[Data to use]

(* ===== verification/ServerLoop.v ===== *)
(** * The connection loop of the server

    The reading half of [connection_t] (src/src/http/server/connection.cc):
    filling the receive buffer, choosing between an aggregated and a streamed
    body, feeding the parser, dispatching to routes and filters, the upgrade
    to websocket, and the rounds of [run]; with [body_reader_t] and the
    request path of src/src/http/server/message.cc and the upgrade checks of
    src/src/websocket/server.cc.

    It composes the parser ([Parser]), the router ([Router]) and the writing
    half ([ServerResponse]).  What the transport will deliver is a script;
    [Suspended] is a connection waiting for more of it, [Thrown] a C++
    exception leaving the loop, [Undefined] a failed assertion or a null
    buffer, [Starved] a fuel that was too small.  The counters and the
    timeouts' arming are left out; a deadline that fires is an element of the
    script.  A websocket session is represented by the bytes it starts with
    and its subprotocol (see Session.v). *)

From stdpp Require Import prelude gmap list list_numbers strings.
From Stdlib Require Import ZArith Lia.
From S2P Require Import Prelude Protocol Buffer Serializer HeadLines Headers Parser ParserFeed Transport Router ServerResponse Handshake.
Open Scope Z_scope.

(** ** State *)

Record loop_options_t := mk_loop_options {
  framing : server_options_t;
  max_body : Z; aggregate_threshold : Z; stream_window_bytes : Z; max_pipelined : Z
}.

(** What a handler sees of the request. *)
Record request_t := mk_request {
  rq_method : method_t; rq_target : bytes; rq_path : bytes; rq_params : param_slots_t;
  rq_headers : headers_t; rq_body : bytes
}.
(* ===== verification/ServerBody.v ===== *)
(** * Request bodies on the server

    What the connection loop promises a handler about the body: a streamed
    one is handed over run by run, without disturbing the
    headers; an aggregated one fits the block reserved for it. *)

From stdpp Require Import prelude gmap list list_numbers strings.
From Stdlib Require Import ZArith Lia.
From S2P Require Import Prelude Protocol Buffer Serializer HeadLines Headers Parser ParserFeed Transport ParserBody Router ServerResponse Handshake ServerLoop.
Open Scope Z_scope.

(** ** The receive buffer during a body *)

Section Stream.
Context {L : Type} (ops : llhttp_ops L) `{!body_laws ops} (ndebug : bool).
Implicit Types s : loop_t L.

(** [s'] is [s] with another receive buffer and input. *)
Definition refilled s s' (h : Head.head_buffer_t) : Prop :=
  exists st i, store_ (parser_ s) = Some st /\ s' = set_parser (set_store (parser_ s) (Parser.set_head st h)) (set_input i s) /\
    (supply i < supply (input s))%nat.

[/Data to use]

The line with "[Suspended] is a" marks the end; reproduce exactly every line from the start of the entries up to it, that line included.

» Solution for this exercise:
(* ===== verification/ServerLoop.v ===== *)
(** * The connection loop of the server

    The reading half of [connection_t] (src/src/http/server/connection.cc):
    filling the receive buffer, choosing between an aggregated and a streamed
    body, feeding the parser, dispatching to routes and filters, the upgrade
    to websocket, and the rounds of [run]; with [body_reader_t] and the
    request path of src/src/http/server/message.cc and the upgrade checks of
    src/src/websocket/server.cc.

    It composes the parser ([Parser]), the router ([Router]) and the writing
    half ([ServerResponse]).  What the transport will deliver is a script;
    [Suspended] is a connection waiting for more of it, [Thrown] a C++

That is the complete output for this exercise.